Their construction is of brick and timber, built in sections with wooden beams creating a frame and ' breaks' in the courses of bricks (should an earthquake occur, which happens with regular frequency in Gujarat, then the shock through the walls will be halted by the flexible course of the timber, the walls are less likely to break and fall). Often the buildings make use of shared walls reducing the surface area exposed to the sun and helping to keep the spaces cool and the structure stronger. Each Haveli has a roof terrace for sleeping out during the summer nights (and for kite flying!), the large open space provides a catchment area for 'rain fall harvesting' during the wet season, connected by guttering to a large ' Tanka' or underground storage vault built of purifying limestone the initial rains are diverted to drains. when the system is washed of the years dust the fresh water is diverted o the 'Tanka' .
The many floors of an Haveli are linked by ladders and many have intricately carved details and facades. The entrance to the houses from the pol are often raised to allow for the rain in the wet season and a flat platform normally exists beside the entrance for people to sleep, sit, read or chat with neighbours. The Pols are very social spaces their orientation to the sun and their self cooling, water catchment designs make them important reference points for contemporary sustainable design.
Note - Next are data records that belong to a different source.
Lemma empty_answer_counts_as_failure_witness :
  gnews_result Sample.second_answers = Ret (JList []) /\
  calls "fetch_from_rss" (trace (snd (run fetch_news Sample.second_answers))) = 1%nat /\
  fst (run fetch_news Sample.second_answers) <> Ret (JList []) /\
  fst (run fetch_news Sample.second_answers) = Ret (JList (rss_at Sample.second_answers 0)).
Proof.
  exact (empty_answer_counts_as_failure Sample.second_answers
           (JDict [("totalArticles", JInt 0); ("articles", JList [])])
           eq_refl eq_refl eq_refl).
Defined.

Lemma fallback_when_every_source_fails_witness :
  (exists n,
     List.length (rss_at Sample.http_500 n) = 5%nat /\
     truthy (JList (rss_at Sample.http_500 n)) = true /\
     fst (run fetch_news Sample.http_500) = Ret (JList (rss_at Sample.http_500 n))) /\
  (exists text rec,
     fst (computed_fallback Sample.str (reading Sample.http_500) Sample.http_500
            (boot Sample.http_500)) = Ret (JStr text) /\
     text <> "" /\
     truthy (JStr text) = true /\
     getitem rec "summary" = Ret (JStr text) /\
     truthy rec = true /\
     fst (run (generate_insights Sample.str) Sample.http_500) = Ret rec).
Proof.
  destruct (fallback_when_every_source_fails Sample.str Sample.http_500) as [Hnews Hins].
  split.
  - apply Hnews. intros _. exists JNull. split; reflexivity.
  - apply Hins; [|reflexivity].
    intros _ m [<-|[<-|[]]]; reflexivity.
Defined.

Lemma absent_key_skips_network_witness :
  (calls "fetch_from_gnews" (trace (snd (run fetch_news Sample.offline))) = 0%nat /\
   requests (trace (snd (run fetch_news Sample.offline))) = [] /\
   fst (run fetch_news Sample.offline) = Ret (JList (rss_at Sample.offline 0))) /\
  (calls "call_openrouter"
     (trace (snd (run (generate_insights Sample.str) Sample.offline))) = 0%nat /\
   requests (trace (snd (run (generate_insights Sample.str) Sample.offline))) = [] /\
   exists text rec,
     text <> "" /\
     getitem rec "summary" = Ret (JStr text) /\
     fst (run (generate_insights Sample.str) Sample.offline) = Ret rec).
Proof.
  destruct (absent_key_skips_network Sample.str Sample.offline) as [Hnews Hins].
  split.
  - exact (Hnews eq_refl).
  - destruct (Hins eq_refl) as [Hc [Hr Hres]].
    split; [exact Hc|]. split; [exact Hr|]. exact (Hres eq_refl).
Defined.

Lemma fallback_text_shows_250_witness :
  model_key Sample.offline = "" /\
  getitem (reading Sample.offline) "current" = Ret (JFloat Float64.f2_5) /\
  exists text,
    contains text "250 ريال" /\
    fst (computed_fallback Sample.str (reading Sample.offline) Sample.offline
           (boot Sample.offline)) = Ret (JStr text) /\
    fst (run (generate_insights Sample.str) Sample.offline) =
      Ret (insights_record (JStr text) (clock Sample.offline 0)).
Proof.
  split; [reflexivity|]. split; [reflexivity|].
  exact (fallback_text_shows_250 Sample.str Sample.offline eq_refl eq_refl).
Defined.

Lemma missing_inflation_uses_default_witness :
  absent_or_malformed (disk Sample.garbled "data/inflation.json") = true /\
  load_inflation Sample.garbled (boot Sample.garbled) =
    (Ret default_inflation, boot Sample.garbled) /\
  exists text,
    contains text "250 ريال" /\
    fst (run (generate_insights Sample.str) Sample.garbled) =
      Ret (insights_record (JStr text) (clock Sample.garbled 0)).
Proof.
  split; [reflexivity|].
  destruct (missing_inflation_uses_default Sample.str Sample.garbled eq_refl)
    as [Hload [_ [_ [_ [Hrun _]]]]].
  split; [exact Hload|].
  exists (fallback_text "250" (Sample.str (JFloat Float64.f2_5))
                        (Sample.str (JFloat Float64.f2_5))).
  split; [exact (fallback_text_has_loss "250" _ _)|exact (Hrun eq_refl)].
Defined.

Lemma models_tried_in_order_witness :
  map model_of
    (requests (trace (snd (run (generate_insights Sample.str) Sample.second_answers)))) =
    [JStr "google/gemini-2.0-flash-exp:free";
     JStr "meta-llama/llama-3.2-3b-instruct:free"] /\
  fst (run (generate_insights Sample.str) Sample.second_answers) =
    Ret (insights_record (JStr "advice") (clock Sample.second_answers 0)).
Proof.
  destruct (models_tried_in_order Sample.str Sample.second_answers
              ["google/gemini-2.0-flash-exp:free"]
              ["meta-llama/llama-3.2-3b-instruct:free"]) as [Hreq Hres].
  - reflexivity.
  - exists (JFloat Float64.f2_5). reflexivity.
  - reflexivity.
  - intros m [<-|[]]. reflexivity.
  - intros m Hm. inversion Hm; subst. reflexivity.
  - split; [exact Hreq|].
    exact (Hres "meta-llama/llama-3.2-3b-instruct:free" eq_refl).
Defined.

Lemma write_failure_propagates_witness :
  (writable Sample.read_only "data" "data/news.json" = false /\
   fst (run fetch_news Sample.read_only) = Raise OSError /\
   writes (trace (snd (run fetch_news Sample.read_only))) = []) /\
  (writable Sample.read_only "data" "data/insights.json" = false /\
   fst (run (generate_insights Sample.str) Sample.read_only) = Raise OSError /\
   writes (trace (snd (run (generate_insights Sample.str) Sample.read_only))) = []).
Proof.
  destruct (write_failure_propagates Sample.str Sample.read_only) as [Hnews Hins].
  split.
  - split; [reflexivity|].
    destruct (Hnews eq_refl) as [Hr [Hw _]]. split; [exact Hr|exact Hw].
  - split; [reflexivity|].
    destruct (Hins eq_refl) as [_ [Hr [Hw _]]]. split; [exact (Hr eq_refl)|exact Hw].
Defined.

Lemma record_labels_are_constant_witness :
  exists rec,
    fst (run (generate_insights Sample.str) Sample.online) = Ret rec /\
    getitem rec "summary" = Ret (JStr "advice") /\
    getitem rec "model" = Ret (JStr "Smart-AI") /\
    getitem rec "language" = Ret (JStr "ar") /\
    files (snd (run (generate_insights Sample.str) Sample.online)) "data/insights.json"
      = Json rec.
Proof.
  exists (insights_record (JStr "advice") (clock Sample.online 0)).
  destruct (record_labels_are_constant Sample.str Sample.online) as [Hrec _].
  destruct (Hrec (insights_record (JStr "advice") (clock Sample.online 0)) eq_refl)
    as [Hm [Hl [Hf _]]].
  split; [reflexivity|]. split; [reflexivity|].
  split; [exact Hm|]. split; [exact Hl|exact Hf].
Defined.
(** * The form instance engine of react-json-form-engine

    A shallow embedding of [src/form/form-instance-factory.bak.js] (class
    [Form]): the response model and its single mutation entry point
    [setModelValue], the calculation and default-value cascades, the
    show-condition evaluator, the validation status rollup and the field
    decorator that runs at construction. *)

From Stdlib Require Import ZArith String List Bool Lia Sorted Permutation.
From stdpp Require Import base option list strings gmap pretty.

Set Warnings "-register-all,-clear-no-such-hyp".

Open Scope string_scope.
Open Scope list_scope.

(** ** JavaScript values *)

(** The values that travel through the response model.  Numbers are the
    integers plus the distinguished not-a-number value; [VObj] is a plain
    object, its keys in iteration order. *)
Inductive JsValue : Type :=
| VUndefined
| VNull
| VBool (b : bool)
| VNum (n : Z)
| VNaN
| VStr (s : string)
| VArr (items : list JsValue)
| VObj (props : list (string * JsValue)).

(** [value === undefined] *)
Definition isUndefined (v : JsValue) : bool :=
  match v with VUndefined => true | _ => false end.

(** [value === false] *)
Definition isFalse (v : JsValue) : bool :=
  match v with VBool false => true | _ => false end.

(** [Number.isNaN(value)]: true for the number NaN only, no coercion. *)
Definition Number_isNaN (v : JsValue) : bool :=
  match v with VNaN => true | _ => false end.

(** SameValueZero against a string: only an equal string matches. *)
Definition sameAsString (s : string) (v : JsValue) : bool :=
  match v with VStr s' => String.eqb s' s | _ => false end.

(** [collection.indexOf(s) > -1] on strings. *)
Definition isSubstring (s collection : string) : bool :=
  match String.index 0 s collection with Some _ => true | None => false end.

(** lodash [_.includes(collection, s)] for a string [s]: membership in an
    array, in the values of an object, substring of a string; anything else
    has no values and contains nothing. *)
Definition _includes (collection : JsValue) (s : string) : bool :=
  match collection with
  | VArr items => existsb (sameAsString s) items
  | VObj props => existsb (fun p => sameAsString s (snd p)) props
  | VStr c => isSubstring s c
  | _ => false
  end.

(** lodash [_.isEmpty(value)]: arrays and strings by length, objects by
    their own keys, every other value (null, undefined, numbers, booleans)
    is empty. *)
Definition _isEmpty (v : JsValue) : bool :=
  match v with
  | VArr [] => true
  | VArr (_ :: _) => false
  | VStr s => String.eqb s ""
  | VObj [] => true
  | VObj (_ :: _) => false
  | _ => true
  end.

(** ** Helpers of [common/common] *)

(** Modelled from the spec: [hasValue] of [common/common] is not part of
    the sources at hand.  A value is held unless it is null or undefined
    (the constructor's message for [!hasValue(definition)] reads
    "cannot be null/undefined/empty"). *)
Definition hasValue_spec (v : JsValue) : bool :=
  match v with VUndefined | VNull => false | _ => true end.

(** Modelled from the spec: [__blank] of [common/common] is not part of
    the sources at hand.  Blank means empty string or absent. *)
Definition blank_spec (v : JsValue) : bool :=
  match v with
  | VUndefined | VNull => true
  | VStr s => String.eqb s ""
  | _ => false
  end.

(** ** Fields *)

(** [DATA_TYPE] of [config/form-const]; [OTHER] stands for any type string
    that is none of the five the engine switches on. *)
Inductive DataType : Type :=
| BOOLEAN | NUMBER | STRING | DATE | ARRAY | OTHER (name : string).

(** Expressions are opaque to the engine. *)
Inductive Expr : Type := mkExpr (code : nat).

(** An entry of [defaultValueConditions]. *)
Record ConditionalExpression : Type := mkConditionalExpression {
  ce_condition : Expr;
  ce_expression : Expr
}.

(** [field.definition]: provenance of a synthesized field. *)
Record FieldDefinition : Type := mkFieldDefinition {
  d_type : JsValue;
  d_definitionId : JsValue
}.

(** [option.id] is a string or a number. *)
Inductive OptionId : Type :=
| IdStr (s : string)
| IdNum (n : Z).

(** [option.id.toString()] *)
Definition id_toString (i : OptionId) : string :=
  match i with
  | IdStr s => s
  | IdNum n => pretty n
  end.

(** An option of a field, over the type [F] of fields. *)
Record FieldOption (F : Type) : Type := mkOption {
  o_id : OptionId;
  o_defaultValueConditions : option (list ConditionalExpression);
  o_fields : option (list (string * F))
}.
Arguments mkOption {F}.
Arguments o_id {F}.
Arguments o_defaultValueConditions {F}.
Arguments o_fields {F}.

(** ** Decoration metadata *)

(** An entry of the UI schema; [ui_component] is the [type] of its
    [component] property, the other annotations are opaque. *)
Record UiField : Type := mkUiField {
  ui_component : option string;
  ui_annotations : nat
}.

(** The empty object [{}]. *)
Definition emptyUiField : UiField := mkUiField None 0.
(** * A distributed open-addressing hash table (hash_map.hpp)

    Shallow embedding of [struct HashMap] and of its operations, followed
    by the properties of the table.

    - Machine integers are kept as [Z] with their wrap-around written out:
      [uint64_t]/[size_t] through [to_u64], [int] through [to_int].
    - The per-rank segments behind [data_ptrs] and [used_ptrs] are lists of
      lists; an access outside a segment is undefined behaviour and ends
      the run with [Undefined OutOfSegment].
    - Remote operations return a future.  Every operation leaves a trace of
      the remote operations it issued and of the futures it waited on.
    - Calls are taken one after the other: the atomic fetch-add orders the
      requests of a slot, whoever issues them.
    - [kmer_t.hpp] is not part of the sources: the key type, its hash and
      the payload are the fields of the class [Kmer]. *)

From stdpp Require Import base numbers option list.

Local Open Scope Z_scope.

(** ** Fixed-width integers *)

(** Conversion to [uint64_t] / [size_t]. *)
Definition to_u64 (z : Z) : Z := z mod 2 ^ 64.

(** Conversion to [int] (32 bits, two's complement). *)
Definition to_int (z : Z) : Z := (z + 2 ^ 31) mod 2 ^ 32 - 2 ^ 31.

Definition INT_MAX : Z := 2 ^ 31 - 1.

(** ** The k-mer interface (kmer_t.hpp) *)

(** Modelled from the spec: [kmer_t.hpp] is missing.  A key is a
    fixed-width value with equality and a deterministic 64-bit hash; a
    record is a key with a payload; [blank_pair] is the record a freshly
    allocated, never written slot holds. *)
Class Kmer := {
  pkmer_t : Type;
  pkmer_eq_dec :: EqDecision pkmer_t;
  pkmer_hash : pkmer_t → Z;
  ext_t : Type;
  blank_kmer : pkmer_t;
  blank_ext : ext_t
}.

Section HashMap.

Context `{Kmer}.

Record kmer_pair := { kmer : pkmer_t; fb_ext : ext_t }.

(** Modelled from the spec: a record hashes as its key does. *)
Definition kmer_pair_hash (p : kmer_pair) : Z := pkmer_hash (kmer p).

Definition blank_pair : kmer_pair := {| kmer := blank_kmer; fb_ext := blank_ext |}.

(** ** The table *)

Record SlotLoc := { rank : Z; offset : Z }.

(** [data_ptrs] and [used_ptrs] hold one global pointer per rank; each
    points to that rank's segment, which the table shares between all
    participants.  The atomic domain [atomic_flags] has no state. *)
Record HashMap := {
  data_ptrs : list (list kmer_pair);
  used_ptrs : list (list Z);
  slots_per_rank : Z;
  my_size : Z
}.

Definition size (h : HashMap) : Z := my_size h.

(** ** Remote operations, futures and traces *)

Inductive rma :=
  | FetchAdd (loc : SlotLoc) (prev : Z)
  | Load (loc : SlotLoc) (v : Z)
  | Rput (loc : SlotLoc) (v : kmer_pair)
  | Rget (loc : SlotLoc) (v : kmer_pair).

Inductive event :=
  | Issue (op : rma)
  | Await (op : rma).

Definition trace := list event.

(** A future remembers the operation it completes. *)
Record future (A : Type) := { fut_op : rma; fut_result : A }.
Arguments fut_op {A} _.
Arguments fut_result {A} _.

Inductive fault := DivisionByZero | OutOfSegment.

Inductive result (A : Type) :=
  | Done (a : A) (h : HashMap) (tr : trace)
  | Undefined (f : fault) (tr : trace).
Arguments Done {A} _ _ _.
Arguments Undefined {A} _ _.

(** Table operations: state passing, with a trace and undefined behaviour. *)
Definition M (A : Type) : Type := HashMap → result A.

Definition ret {A} (a : A) : M A := λ h, Done a h [].

Definition bind {A B} (m : M A) (k : A → M B) : M B := λ h,
  match m h with
  | Done a h1 tr1 =>
      match k a h1 with
      | Done b h2 tr2 => Done b h2 (tr1 ++ tr2)
      | Undefined f tr2 => Undefined f (tr1 ++ tr2)
      end
  | Undefined f tr1 => Undefined f tr1
  end.

Notation "x <- m ;; k" := (bind m (λ x, k))
  (at level 100, m at next level, right associativity).
Notation "m ;;; k" := (bind m (λ _, k))
  (at level 100, right associativity).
The beauty of the buildings both in their appearance and design has lead to a growing campaign to try to get the old city listed as a world heritage site. Amhedabad for World Heritage Status is one of a number of organisations and individuals passionate about telling the world how important this urban heritage is and is leading a series of cultural activities to educate both local. national and international audiences of the value of the old city. The Pols have a great atmosphere,children run and play and families meet chat and talk. In recent years the city has seen a exodus of wealth to the new western part of the city, families wishing to live in modern spacious houses with ease of vehicular access ( many or the lanes leading into the pols are too small for vehicles other than the motorised rickshaws or scooters). The old city with its rich heritage and narrow lanes, architectural details and social systems has suffered, families unable to afford to repair and maintain the properties they have inherited means many houses are falling into disrepair leaving developers to move in and 'upgrade' the old houses by knocking them down and replacing them with new concrete constructions.

Arts Reverie
Tfrench the House is marketed as an arts house and many of the previous HAT project artists from around the world have stayed here. The house is jointly managed by Anupa Mehta of Art Works, India and Jeremy Theophilus and Barney Hare Duke of A Fine Line: Cultural Practice.

The house is full of beautiful details; there is a small shrine with a painting by Sanjay Chitara a skilled draftsman and textile artist who produces 'Mata-ni-Pachedi'. He has created images at the entrance to the house too.

The ground floor of the house is a tiled floor covered with cow dung which gives a warm soft touch underfoot like walking on a coir door mat. The dung has anti bacterial properties and helps keep the dirt from the streets out of the living space.